Die jährliche Grundreinigung des Schwimmbeckens hat der SC Siemensstadt vorgezogen. Doch auch gefüllt, wird es eine Weile nicht zugänglich sein, anders als die drei Sportplätze im Freien. „Allerdings muss ja alles kontaktlos sein“, sagt der Teamleiter, „wir haben aber ein großes Angebot, das kontaktlos stattfindet. Das könnte man nach draußen verlegen und das wird bei uns jetzt das Stichwort sein.“   Eine Kabinennutzung im Hauptgebäude wird es nicht geben, dafür kann das Außengebäude genutzt werden.   „Wir müssen Hygienemaßnahmen ergreifen, ein Wegeleitsystem entwickeln, damit die Leute wissen, wo sie rein und raus gehen können und damit nicht zu viele Menschen auf einem Fleck sind“, sagt Giese. „Das Hauptgebäude bleibt geschlossen, aber wir werden draußen Möglichkeiten finden.“ Für Tennis und andere Sportangebote, wohl nicht für Fußball. Auf Amateurebene spricht sich Giese für einen Saisonabbruch aus, im Verein gebe es keinen Druck, dass wieder gespielt werden solle.

Beim SV Glienicke/Nordbahn, einem Verein mit etwa 950 Mitgliedern im nördlichen Berliner Speckgürtel des Landkreises Oberhavel, „haben sich alle neun Abteilungen etwas überlegt“, sagt die Vorsitzende Sabine Krüger, „aber die Vorschläge zur Lockerung treffen bislang auf keine unserer Abteilungen zu.“ Bisher durften sich maximal zwei Mitglieder draußen oder am Sportplatz zusammen bewegen. Für die Fußballer könnten die Coaches unter Einhaltung der Abstands- und Hygieneregeln   Kleingruppentraining anbieten. „Aber dazu müsste die Gemeinde den Sportplatz erst mal aufmachen“, sagt Krüger.

Aufgabe der Vereine sei es, ein Hygienekonzept zu erstellen, genehmigen zu lassen und dann dafür zu sorgen, dass es eingehalten wird. Für etwaige Verstöße, die Bußgelder nach sich ziehen, liege die Verantwortung beim Verein, der dann in seine Kasse greifen muss. „Diese Verantwortung kann ich nicht übernehmen“, sagt Krüger. „Oder ich müsste immer jemanden haben, der auf die Einhaltung der Regeln aufpasst.“

Die Schützen des SV Glienicke, meint sie, „könnten eigentlich schon lange trainieren“. Sie haben acht Stände, die zwischendrin könne man freilassen, die Sportler haben eigene Waffen. Auch die Kegler könnten zu zweit wieder auf die vier Bahnen, die Kugeln haben verschiedene Farben, man kann sie desinfizieren. „Vorher müsste aber erst das Bistro öffnen, denn die Betreiberin ist die Pächterin der Kegelbahn.“ Im Tischtennis und Badminton hielte Krüger die Einhaltung der Abstandsregeln – anders als im Kindervolleyball für leicht umsetzbar.   Aber Hallen bleiben ja vorerst geschlossen.

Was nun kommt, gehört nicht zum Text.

(* ===== verification/LocalDecodeSpec.v ===== *)
(** * What the local decoder promises

    The flows of a hub do not disturb each other, and a hub whose strict check succeeds has written
    every flow completely: the files hold the streams. *)

From Stdlib Require Import Strings.Byte.
From S2P Require Import Prelude WireHeader Gf256 ByteVec RsEncode Codec CodecSpec CodecInterface.
From S2P Require Import WirehairSegment WirehairReceiver WirehairSegmentSpec WirehairReceiverSpec.
From S2P Require Import WirehairTheorems.
From S2P Require Import WireDecoder WireDecoderSpec WireDecoderRun WireDecoderTheorems.
From S2P Require Import LocalSource LocalDecode.

Local Open Scope nat_scope.

(** ** The end a decoder has been told

    Only [ingest_end] changes it. *)

Section Ends.
Context {St : Type} (codec : option (CodecVTable St)) (out_ok : nat -> bool) (clock : nat -> Z) (realloc_ok : bool).
Abbreviation Dec := (WireFlowDecoder St).

Definition ends (d : Dec) : bool * Z := (d_end_seen d, d_end_block_count d).

Lemma ends_ask {A} (q : option (CodecVTable St) -> St -> A * St) d : ends (snd (ask codec q d)) = ends d.
Proof. unfold ask. by destruct (q codec _). Qed.

(** A pair whose second component keeps the end. *)
Ltac ask_ends :=
  repeat match goal with
  | |- context [ask codec ?q ?d] => pose proof (ends_ask q d); destruct (ask codec q d) as [? ?]; cbn [snd] in *
  end.

Lemma ends_ready g d : ends (snd (group_systematic_data_ready codec g d)) = ends d.
Proof.
  unfold group_systematic_data_ready. destruct codec as [vt|] eqn:Ec; [|done]. rewrite <- Ec in *.
  destruct (g_received_bits g); [|done]. ask_ends. destruct (_ =? 0)%Z; [done|]. ask_ends. by case_match; cbn [snd]; congruence.
Qed.

Lemma ends_recover i fin d : ends (snd (try_recover_group codec i fin d)) = ends d.
Proof.
  unfold try_recover_group. destruct codec as [vt|] eqn:Ec; [|done]. rewrite <- Ec in *.
  destruct (g_state _); try done. destruct (group_all_shards_present _); [done|].
  pose proof (ends_ready (group_at (d_groups d) i) d) as H. destruct (group_systematic_data_ready _ _ _) as [ready d1].
  cbn [snd] in H. destruct ready; [exact H|]. ask_ends.
  destruct (_ || _); [destruct fin; cbn [fail_or_wait snd]; unfold ends in *; cbn; congruence|].
  destruct (_ && _); [cbn [snd]; congruence|]. destruct (Codec_recover _ _ _ _ _) as [[status data] st].
  destruct status, fin; cbn [fail_or_wait snd]; unfold ends in *; cbn; congruence.
Qed.

Lemma ends_write_decoded i d : ends (snd (write_decoded_group codec out_ok clock realloc_ok i d)) = ends d.
Proof.
  unfold write_decoded_group. destruct codec as [vt|] eqn:Ec; [|done]. rewrite <- Ec in *.
  destruct (negb _); [done|]. ask_ends. case_match; [done|]. destruct (Codec_decode _ _ _ _) as [data st].
  destruct (g_timing_valid _); unfold output; case_match; unfold ends in *; cbn in *; congruence.
Qed.

Lemma ends_write_shards bits data shard count remaining d :
  ends (snd (write_shards out_ok bits data shard count remaining d)) = ends d.
Proof.
  revert shard remaining d. induction count as [|count IH]; intros shard remaining d; cbn [write_shards]; [done|].
  case_match; [done|]. destruct (codec_present_get bits shard); [|by rewrite IH].
  unfold output. case_match; [done|]. by rewrite IH.
Qed.

Lemma ends_write_best i d : ends (snd (write_best_effort_group codec out_ok i d)) = ends d.
Proof.
  unfold write_best_effort_group. destruct codec as [vt|] eqn:Ec; [|done]. rewrite <- Ec in *.
  ask_ends. case_match; [cbn [snd]; congruence|]. ask_ends. case_match; [cbn [snd]; congruence|]. ask_ends.
  case_match; [cbn [snd]; congruence|].
  match goal with |- context [if ?c then _ else (g_data _, _)] => destruct c end;
    [destruct (Codec_decode _ _ _ _) as [data st]|]; cbn beta iota;
    match goal with |- context [write_shards out_ok ?b ?x ?s ?c ?r ?d] => pose proof (ends_write_shards b x s c r d) as Hw end;
    destruct (write_shards _ _ _ _ _ _ _) as [b d1]; cbn [snd] in Hw; destruct b; unfold ends in *; cbn in *; congruence.
Qed.

Lemma ends_skip head d : ends (snd (skip_unrecoverable_head codec out_ok head d)) = ends d.
Proof.
  unfold skip_unrecoverable_head. set (p := match head with None => _ | Some _ => _ end).
  assert (Hp : ends (snd p) = ends d); [|by destruct p as [[] d1]]. unfold p. destruct head as [i|]; [|done]. ask_ends.
  match goal with H : ends ?d1 = ends d |- _ => pose proof (ends_write_best i d1) as Hw; rewrite H in Hw end.
  destruct (g_data _); [|done]. destruct (g_received_bits _); [|done]. by destruct (_ && _).
Qed.

Lemma ends_emit_head i d : ends (snd (emit_head codec out_ok clock realloc_ok i d)) = ends d.
Proof.
  unfold emit_head. pose proof (ends_write_decoded i d) as H. destruct (write_decoded_group _ _ _ _ _ _) as [b d1].
  by destruct b.
Qed.

(** A result whose state keeps the end of [d]. *)
Definition keeps_end (d : Dec) (res : option (bool * Dec)) : Prop :=
  match res with Some (_, d') => ends d' = ends d | None => True end.

Lemma keeps_end_bind d d1 (p : bool * Dec) f :
  ends (snd p) = ends d1 -> ends d1 = ends d -> (forall d2, ends d2 = ends d -> keeps_end d (f d2)) ->
  keeps_end d (let '(b, d2) := p in if negb b then Some (false, d2) else f d2).
Proof. intros H1 H2 Hf. destruct p as [[] d2]; cbn in *; [apply Hf; congruence|congruence]. Qed.

Lemma keeps_end_make_room fuel id guard d :
  keeps_end d (make_room_loop codec out_ok clock realloc_ok fuel id guard d).
Proof.
  assert (H : forall d0, ends d = ends d0 -> keeps_end d0 (make_room_loop codec out_ok clock realloc_ok fuel id guard d));
    [|by apply H]. revert guard d. induction fuel as [|fuel IH]; intros guard d d0 E; cbn [make_room_loop]; [done|].
  case_match; [done|]. case_match; [done|].
  assert (Hskip : forall head d1, ends d1 = ends d -> keeps_end d0
    (let '(ok, d2) := skip_unrecoverable_head codec out_ok head d1 in
     if negb ok then Some (false, d2) else make_room_loop codec out_ok clock realloc_ok fuel id (S guard) d2)).
  { intros head d1 E1. apply (keeps_end_bind _ d1); [apply ends_skip|congruence|]. intros d2 E2. by apply IH. }
  assert (Hemit : forall i d1, ends d1 = ends d -> keeps_end d0
    (let '(ok, d2) := emit_head codec out_ok clock realloc_ok i d1 in
     if negb ok then Some (false, d2) else make_room_loop codec out_ok clock realloc_ok fuel id guard d2)).
  { intros i d1 E1. apply (keeps_end_bind _ d1); [apply ends_emit_head|congruence|]. intros d2 E2. by apply IH. }
  destruct (find_group _ _) as [i|]; [|by apply Hskip]. destruct (g_state _); try (by apply Hskip); [|by apply Hemit].
  pose proof (ends_recover i true d) as Hr. destruct (try_recover_group _ _ _ _) as [res d1]. cbn [snd] in Hr.
  case_match; [by apply Hemit|by apply Hskip].
Qed.
Lemma local_endpoints_deliver_files_witness :
  exists h io st h' io' st', sample_hub_init = Some (0%Z, h, io, st) /\ sample_run h io st = Some (h', io', st') /\
    lf_flow_id (hub_flow h' 1) = 9%Z /\ concat (lf_written (hub_flow h' 1)) = [x7a].
Proof.
  destruct sample_start as (h & io & st & Hi & Hs). pose proof sample_check as Hc. rewrite Hi in Hc.
  destruct (local_endpoints_deliver_files true true sample_get (fun _ => true) (fun _ _ => true) (fun _ => []) (fun _ => 0%Z) true
    (Some none_codec_vtable) (fun _ => True) 1 0 _ none_erasure none_encoding sample_sources sample_arrivals h io st
    (proj1 sample_bounds) sample_sources_ok sample_ids Hs sample_carried (proj2 sample_bounds)) as [_ H].
  destruct (sample_run h io st) as [[[h' io'] st']|] eqn:Hr; [|by discriminate Hc]. injection Hc as Hc Ha Hid.
  exists h, io, st, h', io', st'. split; [exact Hi|]. split; [exact Hr|]. split; [exact Hid|].
  destruct (H h' io' st' eq_refl Hc 1 Ha) as [(s & Hin & Hf & ->) _]. rewrite Hid in Hf.
  destruct Hin as [<-|[<-|[]]]; [discriminate Hf|reflexivity].
Defined.

(** ** A file in a segment *)

Definition sample_segment_config : WirehairSegmentConfig :=
  {| sc_segment_bytes := 3000; sc_repair_percent := 20; sc_window := 2; sc_ack_enabled := false; sc_origin_node := 1; sc_ack_ttl := 8 |}.
Definition sample_segment_source : SourceRun (St := unit) :=
  mkSourceRun (mkSourceConfig (Some []) CODEC_KIND_WIREHAIR 5 1 8 0 sample_segment_config None) (mkInput [x61; x62; x63] false)
    (fun _ => 7%Z) tt (fun _ => true).
Definition sample_packets : list Arrival :=
  map (fun d => mkArrival d true true) (source_log (wh := repetition) true true sample_get sample_segment_source).
Definition sample_segment_hub : option (Z * LocalDecodeHub (wh := repetition) * HubIo * unit) :=
  local_decode_hub_init (fun _ => true) sample_get true (fun _ => Some true) None
    (mkHubConfig CODEC_KIND_WIREHAIR (Some LOCAL_DECODE_MODE_OUTPUT_DIR) None (Some [x6f]) false false 1 sample_segment_config None 0)
    (mkHubIo 0 [] [] [] []) tt.
Abbreviation sample_segment_run :=
  (hub_run (wh := repetition) (fun _ => true) (fun _ _ => true) (fun _ => []) (fun _ => 0%Z) true true sample_packets).

Lemma sample_segment_check :
  match sample_segment_hub with
  | Some (_, h, io, st) =>
      match sample_segment_run h io st with
      | Some (h', _, _) => (local_decode_hub_strict_check (Some h'), lf_active (hub_flow h' 0))
      | None => (1%Z, false)
      end
  | None => (1%Z, false)
  end = (0%Z, true).
Proof. vm_compute. reflexivity. Qed.

Lemma sample_segment_config_ok : config_ok sample_segment_config.
Proof. split; [unfold segment_config_in_range, in_range; cbn; lia|reflexivity|cbn; unfold WH_PACKET_SIZE; lia]. Qed.

Lemma sample_segment_start :
  exists h io st, sample_segment_hub = Some (0%Z, h, io, st) /\
    strict_segment_hub (wh := repetition) sample_get (fun _ => true) h io st.
Proof.
  assert (E : option_map (fun x => fst (fst (fst x))) sample_segment_hub = Some 0%Z) by (vm_compute; reflexivity).
  destruct sample_segment_hub as [[[[rc h] io] st]|] eqn:Hi; [|done]. injection E as ->. exists h, io, st. split; [done|].
  exists true, (fun _ => Some true), None. eexists _, _, _. split; [|split; [|exact Hi]]; [done|exact sample_segment_config_ok].
Qed.

Lemma sample_packets_carried : Forall (carried (wh := repetition) true true sample_get [sample_segment_source]) sample_packets.
Proof.
  apply List.Forall_forall. unfold sample_packets. intros x Hx. destruct (proj1 (in_map_iff _ _ _) Hx) as (d & <- & Hd).
  exists sample_segment_source, d.
  split; [by left|]. split; [done|constructor].
Qed.

Lemma sample_packets_bound : (Z.of_nat (length sample_packets) < 2 ^ 64)%Z.
Proof. by vm_compute. Qed.

Lemma sample_segment_source_ok : Forall (segment_source_ok sample_segment_config) [sample_segment_source].
Proof. constructor; [|constructor]. split_and!; try done; by intros poll. Qed.

Lemma sample_segment_ids : NoDup (map (fun s : SourceRun (St := unit) => lsc_flow_id (sr_config s)) [sample_segment_source]).
Proof. apply (bool_decide_unpack _). by vm_compute. Qed.

Lemma local_endpoints_deliver_segments_witness :
  exists h io st h' io' st', sample_segment_hub = Some (0%Z, h, io, st) /\ sample_segment_run h io st = Some (h', io', st') /\
    concat (lf_written (hub_flow h' 0)) = [x61; x62; x63].
Proof.
  destruct sample_segment_start as (h & io & st & Hi & Hs). pose proof sample_segment_check as Hc. rewrite Hi in Hc.
  destruct (local_endpoints_deliver_segments (wh := repetition) true true sample_get (fun _ => true) (fun _ _ => true) (fun _ => [])
    (fun _ => 0%Z) true sample_segment_config sample_segment_config_ok [sample_segment_source] sample_segment_source_ok
    sample_segment_ids sample_packets h io st Hs sample_packets_carried sample_packets_bound) as [_ H].
  destruct (sample_segment_run h io st) as [[[h' io'] st']|] eqn:Hr; [|by discriminate Hc]. injection Hc as Hc Ha.
  exists h, io, st, h', io', st'. split; [exact Hi|]. split; [exact Hr|].
  destruct (H h' io' st' eq_refl Hc 0 Ha) as (s & Hin & _ & ->). destruct Hin as [<-|[]]. reflexivity.
Defined.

Der Gesundheitssport findet derzeit online statt. Auch da könnte man in Kleingruppen draußen oder drinnen trainieren, findet Krüger, die froh über bislang nur drei Vereinsaustritte ist, weil die Mietkosten von etwa 1 300 Euro im Monat für Halle und Plätze ja weiterlaufen. „Bis das, was Frau Merkel bekannt gegeben hat,   bei uns zur Umsetzung kommt, müssen unsere Ideen noch eine   ganze Weile warten“, fürchtet sie.